▶ **TASK TO CARRY OUT**
With the material below, print exactly the lines between the line holding "match res with" and the line holding "destruct (Z.ltb_spec MAX_FENCE_SNAPSHOT_BYTES", inclusive. Add nothing else.

▶ **DATA LISTING**
Definition set_expires_at (t : Z) (a : Allocation) : Allocation :=
  {| username := username a; client_address := client_address a; relayed_address := relayed_address a; expires_at := t;
     permissions := permissions a; channels := channels a |}.
Definition set_children (p : gmap IpAddr Z) (c : gmap Z ChannelBinding) (a : Allocation) : Allocation :=
  {| username := username a; client_address := client_address a; relayed_address := relayed_address a;
     expires_at := expires_at a; permissions := p; channels := c |}.

Definition new (now : Z) (username : bytes) (client_address relayed_address : SocketAddr) : Allocation :=
  {| username := username; client_address := client_address; relayed_address := relayed_address;
     expires_at := duration_add now DEFAULT_ALLOCATION_LIFETIME; permissions := ∅; channels := ∅ |}.

Definition remaining_lifetime (a : Allocation) (now : Z) : Z :=
  default (umax 32) (try_from 32 (as_secs (saturating_sub (expires_at a) now))).
Definition expired (a : Allocation) (now : Z) : bool := expires_at a <=? now.
Definition refresh (now : Z) (requested_seconds : option Z) (a : Allocation) : Allocation * Z :=
  let requested := Z.min (match requested_seconds with None => DEFAULT_ALLOCATION_LIFETIME | Some s => from_secs s end)
    MAX_ALLOCATION_LIFETIME in
  (set_expires_at (duration_add now requested) a, default (umax 32) (try_from 32 (as_secs requested))).

Definition same_family (left right : IpAddr) : bool :=
  match left, right with V4 _, V4 _ | V6 _, V6 _ => true | _, _ => false end.

Definition expire_children (now : Z) (a : Allocation) : Allocation :=
  set_children (filter (fun kv => now < kv.2) (permissions a))
    (filter (fun kv => now < binding_expires_at kv.2) (channels a)) a.

(** The distinct addresses among [peers] that have no permission yet. *)
Definition additional (peers : list SocketAddr) (a : Allocation) : gset IpAddr :=
  list_to_set (filter (fun i => permissions a !! i = None) (ip <$> peers)).

Definition create_permissions (now : Z) (peers : list SocketAddr) : prog Allocation TurnError unit :=
  _ ← modify (expire_children now);
  a ← gets id;
  _ ← lift (reject_if (bool_decide (peers = []) ||
        existsb (fun peer => negb (same_family (ip peer) (ip (relayed_address a)))) peers) PeerAddressFamilyMismatch);
  _ ← lift (reject_if (MAX_PERMISSIONS <? saturating_add 64 (Z.of_nat (size (permissions a))) (Z.of_nat (size (additional peers a)))) Capacity);
  let expires_at := duration_add now PERMISSION_LIFETIME in
  modify (set_children (foldl (fun m peer => <[ip peer := expires_at]> m) (permissions a) peers) (channels a)).

Section Channels.
Context {order : BindingOrder}.

Definition bind_channel (now channel_number : Z) (peer : SocketAddr) : prog Allocation TurnError unit :=
  _ ← modify (expire_children now);
  a ← gets id;
  _ ← lift (reject_if (negb (in_channel_range channel_number)) (InvalidChannelNumber channel_number));
  _ ← lift (reject_if (negb (same_family (ip peer) (ip (relayed_address a)))) PeerAddressFamilyMismatch);
  _ ← lift (reject_if
        (match channels a !! channel_number with Some b => negb (bool_decide (binding_peer b = peer)) | None => false end ||
         existsb (fun kv => negb (kv.1 =? channel_number) && bool_decide (binding_peer kv.2 = peer)) (bindings (channels a)))
        ChannelConflict);
  _ ← lift (reject_if (bool_decide (channels a !! channel_number = None) && (MAX_CHANNELS <=? Z.of_nat (size (channels a)))) Capacity);
  _ ← create_permissions now [peer];
  modify (fun a => set_children (permissions a)
    (<[channel_number := {| binding_peer := peer; binding_expires_at := duration_add now CHANNEL_LIFETIME |}]> (channels a)) a).

Definition channel_peer (now channel_number : Z) (a : Allocation) : Allocation * option SocketAddr :=
  let a := expire_children now a in
  (a, binding ← channels a !! channel_number;
      if bool_decide (is_Some (permissions a !! ip (binding_peer binding))) then Some (binding_peer binding) else None).

Definition permits (now : Z) (peer : SocketAddr) (a : Allocation) : Allocation * bool :=
  let a := expire_children now a in
  (a, bool_decide (is_Some (permissions a !! ip peer)) && same_family (ip peer) (ip (relayed_address a))).

(** [find_map] over the map *)
Definition find_channel (peer : SocketAddr) (l : list (Z * ChannelBinding)) : option PeerRoute :=
  (fun x => Channel x.2.1) <$> list_find (fun kv => binding_peer kv.2 = peer) l.
Definition peer_route (now : Z) (peer : SocketAddr) (a : Allocation) : Allocation * option PeerRoute :=
  let '(a, permitted) := permits now peer a in
  (a, if permitted then
        match find_channel peer (bindings (channels a)) with Some route => Some route | None => Some DataIndication end
      else None).
End Channels.

(** * webrtc/turn: permissions and channels against the history of the allocation *)

(** ** ChannelData *)
Lemma index_cons_0 {E A} (x : A) l : index (E:=E) (x :: l) 0 = Ok x.
Proof. done. Qed.
Definition handle_channel_data (env : Env) (client : ClientKey) (datagram : bytes) : server (list Output) :=
  channel_data ← lift (map_err FromTurn (Turn.parse_channel_data datagram));
  _ ← lift (reject_if (MAX_RELAY_DATA_BYTES <? len (Turn.data channel_data)) (FromTurn Turn.DataTooLarge));
  self ← gets id;
  match allocations self !! client with
  | None => mret []
  | Some existing =>
      let '(self, route) := charge env client existing (Turn.channel_peer (now env) (Turn.channel_number channel_data) (allocation existing))
                              (len (Turn.data channel_data)) self in
      _ ← modify (fun _ => self);
      match route with Some peer => relay_to_peer env (relay_socket existing) peer (Turn.data channel_data) | None => mret [] end
  end.

(** One turn of the loop of [relay_peer_datagrams]: [data] came from [peer] on the relay of [client]. *)
Definition relay_one (env : Env) (client : ClientKey) (peer : SocketAddr) (data : bytes) (self : TurnServer) : outcome ServerError (TurnServer * list Output) :=
  if MAX_RELAY_DATA_BYTES <? len data then Ok (count Dropped 1 self, [])
  else
    match allocations self !! client with
    | None => Ok (self, [])
    | Some existing =>
        let '(self, route) := charge env client existing (Turn.peer_route (now env) peer (allocation existing)) (len data) self in
        match route with
        | None => Ok (self, [])
        | Some route =>
            let packet := match route with
              | Turn.Channel channel => map_err FromTurn (Turn.encode_channel_data channel data)
              | Turn.DataIndication => map_err FromStun (data_indication env peer data)
              end in
            match packet with
            | Ok packet =>
                match send env (control_sender existing) packet with
                | Ok out => Ok (count PeerBytes (default (umax 64) (try_from 64 (len data))) self, out)
                | _ => Ok (self, [])
                end
            | Err _ => Ok (self, [])
            | Panic => Panic
            | Diverge => Diverge
            end
        end
    end.
Definition between (s c : FenceSnapshot) d : Prop := tidy d /\ (newest d s \/ newest d c).
Lemma persist_cases os s c d visited res : newest d s -> tidy d -> 0 <= revision s < revision c -> u64 (revision c) -> u64 (pid os) -> valid_fence_snapshot c (revision c) = true ->
  persist_fence_snapshot os c d = (visited, res) ->
  Forall (between s c) visited /\ tidy (final d visited) /\
  match res with Ok _ => newest (final d visited) c | Err _ => newest (final d visited) s | _ => False end.
Proof.
  intros Hn Ht Hlt Hr Hpid Hv. unfold persist_fence_snapshot. destruct (to_vec c) as [content|] eqn:Hto; [|intros [= <- <-]; done]. pose proof (from_to c content Hto) as Hfrom.
  destruct (Z.ltb_spec MAX_FENCE_SNAPSHOT_BYTES (len content)); [intros [= <- <-]; done|]. cbv zeta. set (path := snapshot_name (revision c)). set (tmp := temporary_name (revision c) (pid os)).
  assert (not_snapshot tmp) as Htmp by (by apply temporary_not_snapshot). destruct (snapshot_name_parts (revision c) Hr ltac:(lia)) as (_ & _ & Erev).
  assert (tmp <> path) as Hne by (intros E; unfold not_snapshot in Htmp; rewrite E in Htmp; unfold path in Htmp; congruence).
  case_bool_decide as Hex.
  { intros [= <- <-]. split; [done|]. split; [done|]. case_bool_decide as Hsame; [|done]. exfalso. unfold read_bounded_fence_snapshot in Hsame.
    destruct (d !! path) as [[x|]|] eqn:Hd; [|done..]. destruct (len x <=? MAX_FENCE_SNAPSHOT_BYTES) eqn:Hlx; [|done]. injection Hsame as ->.
    pose proof (ne_max _ _ Hn path c (snapshot_in_here d c content Hr ltac:(lia) Hd ltac:(lia) Hfrom Hv)). lia. }
  destruct (opens os); cbn [negb]; [|intros [= <- <-]; done].
  assert (forall e, between s c (<[tmp := e]> d)) as Hb by (intros e; destruct (insert_other d s tmp e Htmp Hn Ht); split; [done|by left]).
  assert (forall e, newest (remove_temporary os tmp (<[tmp := e]> d)) s /\ tidy (remove_temporary os tmp (<[tmp := e]> d))) as Hrm.
  { intros e. destruct (insert_other d s tmp e Htmp Hn Ht) as [Hn' Ht']. unfold remove_temporary. case_match; [|done]. split; [|by apply tidy_delete].
    apply (newest_other d); [done|]. intros x [r Hx]. left. assert (x <> tmp) by (intros ->; unfold not_snapshot in Htmp; congruence). by rewrite lookup_delete_ne, lookup_insert_ne by congruence. }
  assert (forall e, between s c (remove_temporary os tmp (<[tmp := e]> d))) as Hrb by (intros e; destruct (Hrm e); split; [done|by left]).
  destruct (writes os); cbn [negb]; [|intros [= <- <-]; split; [rewrite !Forall_cons; split_and!; auto|]; split; cbn [final List.last]; apply Hrm].
  destruct (renames os); cbn [negb].
  - assert (delete tmp (<[tmp := File content]> d) = delete tmp d) as -> by apply delete_insert_eq.
    assert (newest (delete tmp d) s /\ tidy (delete tmp d)) as [Hn1 Ht1].
    { split; [|by apply tidy_delete]. apply (newest_other d); [done|]. intros x [r Hx]. left. rewrite lookup_delete_ne; [done|]. intros ->. unfold not_snapshot in Htmp. congruence. }
    destruct (newest_insert (delete tmp d) s c content Hn1 Ht1 Hlt Hr ltac:(lia) Hfrom Hv) as [Hn2 Ht2]. fold path in Hn2, Ht2. set (renamed := <[path := File content]> (delete tmp d)) in *.
    intros [= <- <-]. assert (Forall (fun d' => newest d' c /\ tidy d') (prune_fence_snapshots os renamed (revision c))) as Hprune.
    { unfold prune_fence_snapshots. destruct (lists os); [|done]. apply remove_files_keep; [done|done|]. by apply prunable_older; [..|lia]. }
    assert (forall pre, final d (pre ++ renamed :: prune_fence_snapshots os renamed (revision c)) = final renamed (prune_fence_snapshots os renamed (revision c))) as Hfin.
    { intros pre. unfold final. induction pre as [|x pre IH]; cbn [app List.last].
      - generalize (prune_fence_snapshots os renamed (revision c)). intros l. destruct l; [done|]. revert g. induction l as [|y l IHl]; intros g; [done|]. cbn [List.last] in *. apply IHl.
      - destruct (pre ++ _) eqn:Ep; [by destruct pre|]. exact IH. }
    pose proof (Hfin [<[tmp := File []]> d; <[tmp := File (partial os)]> d; <[tmp := File content]> d]) as Hfin'. cbn [app] in *.
    rewrite Hfin'. split; [|apply (final_Forall (fun d' => tidy d' /\ newest d' c)); [done|eapply Forall_impl; [exact Hprune|by intros ? []]]].
    rewrite !Forall_cons. split_and!; [auto..|split; [done|by right]|]. eapply Forall_impl; [exact Hprune|]. intros x [? ?]. split; [done|by right].
  - intros [= <- <-]. split; [rewrite !Forall_cons; split_and!; auto|]. split; [cbn [final List.last]; apply Hrm|]. rewrite bool_decide_eq_false_2; [cbn [final List.last]; apply Hrm|].
    unfold read_bounded_fence_snapshot. rewrite lookup_insert_ne by done. destruct (d !! path) eqn:Hd; [|done]. exfalso. apply Hex. by eexists.
Qed.
End Directories.

(** * services/media-worker: no placement generation is accepted twice

    Histories of commits, crashes in the middle of a commit, and restarts. *)

Section Histories.
Context {json : SnapshotJson} {iteration : HashIteration}.
Implicit Types d : gmap bytes Entry.

(** What the handlers have checked before they commit. *)
Record placement_ok (kind resource_id : bytes) (g : Z) (key : bytes) : Prop := {
  po_kind : kind = octets "vod" \/ kind = octets "live" \/ kind = octets "realtime";
  po_resource : validate_identifier resource_id = Ok tt;
  po_key : validate_identifier key = Ok tt;
  po_generation : 0 < g }.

▶ **RESPONSE TO THIS TASK**
  match res with Ok _ => newest (final d visited) c | Err _ => newest (final d visited) s | _ => False end.
Proof.
  intros Hn Ht Hlt Hr Hpid Hv. unfold persist_fence_snapshot. destruct (to_vec c) as [content|] eqn:Hto; [|intros [= <- <-]; done]. pose proof (from_to c content Hto) as Hfrom.
  destruct (Z.ltb_spec MAX_FENCE_SNAPSHOT_BYTES (len content)); [intros [= <- <-]; done|]. cbv zeta. set (path := snapshot_name (revision c)). set (tmp := temporary_name (revision c) (pid os)).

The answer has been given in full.